▶ _Brief_:
An exact transcription is needed, starting with the line that contains "(** [r.append(s)]: the" and ending with the last line of the records.

Collected data
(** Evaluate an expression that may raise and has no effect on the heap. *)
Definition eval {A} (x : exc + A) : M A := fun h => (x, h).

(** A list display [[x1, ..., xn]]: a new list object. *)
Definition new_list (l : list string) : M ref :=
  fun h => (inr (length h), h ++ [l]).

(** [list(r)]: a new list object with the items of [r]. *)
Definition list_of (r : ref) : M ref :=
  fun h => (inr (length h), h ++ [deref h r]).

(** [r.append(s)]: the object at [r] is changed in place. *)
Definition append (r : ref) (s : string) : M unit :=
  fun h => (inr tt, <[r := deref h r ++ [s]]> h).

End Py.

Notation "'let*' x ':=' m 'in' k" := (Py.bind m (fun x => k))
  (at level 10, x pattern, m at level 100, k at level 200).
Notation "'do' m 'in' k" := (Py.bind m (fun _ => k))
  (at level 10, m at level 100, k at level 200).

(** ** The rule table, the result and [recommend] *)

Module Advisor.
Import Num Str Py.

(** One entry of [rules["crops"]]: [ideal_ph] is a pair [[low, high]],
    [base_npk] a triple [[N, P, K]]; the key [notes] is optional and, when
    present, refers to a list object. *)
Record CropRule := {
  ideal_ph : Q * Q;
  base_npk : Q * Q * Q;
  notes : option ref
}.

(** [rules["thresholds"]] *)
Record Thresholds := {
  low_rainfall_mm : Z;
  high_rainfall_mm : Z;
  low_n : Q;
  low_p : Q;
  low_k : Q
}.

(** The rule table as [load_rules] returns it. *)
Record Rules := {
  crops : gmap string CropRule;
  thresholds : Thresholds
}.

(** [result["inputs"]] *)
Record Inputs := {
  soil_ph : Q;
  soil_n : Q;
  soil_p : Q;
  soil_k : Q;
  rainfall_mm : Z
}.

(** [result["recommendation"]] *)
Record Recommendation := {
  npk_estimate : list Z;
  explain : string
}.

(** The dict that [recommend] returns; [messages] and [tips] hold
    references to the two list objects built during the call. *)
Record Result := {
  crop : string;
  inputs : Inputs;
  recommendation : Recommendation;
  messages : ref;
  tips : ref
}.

▶ _Answer for the task_:
(** [r.append(s)]: the object at [r] is changed in place. *)
Definition append (r : ref) (s : string) : M unit :=
  fun h => (inr tt, <[r := deref h r ++ [s]]> h).

End Py.

Notation "'let*' x ':=' m 'in' k" := (Py.bind m (fun x => k))
  (at level 10, x pattern, m at level 100, k at level 200).
Notation "'do' m 'in' k" := (Py.bind m (fun _ => k))
  (at level 10, m at level 100, k at level 200).

(** ** The rule table, the result and [recommend] *)

Module Advisor.
Import Num Str Py.

(** One entry of [rules["crops"]]: [ideal_ph] is a pair [[low, high]],
    [base_npk] a triple [[N, P, K]]; the key [notes] is optional and, when
    present, refers to a list object. *)
Record CropRule := {
  ideal_ph : Q * Q;
  base_npk : Q * Q * Q;
  notes : option ref
}.

(** [rules["thresholds"]] *)
Record Thresholds := {
  low_rainfall_mm : Z;
  high_rainfall_mm : Z;
  low_n : Q;
  low_p : Q;
  low_k : Q
}.

(** The rule table as [load_rules] returns it. *)
Record Rules := {
  crops : gmap string CropRule;
  thresholds : Thresholds
}.

(** [result["inputs"]] *)
Record Inputs := {
  soil_ph : Q;
  soil_n : Q;
  soil_p : Q;
  soil_k : Q;
  rainfall_mm : Z
}.

(** [result["recommendation"]] *)
Record Recommendation := {
  npk_estimate : list Z;
  explain : string
}.

(** The dict that [recommend] returns; [messages] and [tips] hold
    references to the two list objects built during the call. *)
Record Result := {
  crop : string;
  inputs : Inputs;
  recommendation : Recommendation;
  messages : ref;
  tips : ref
}.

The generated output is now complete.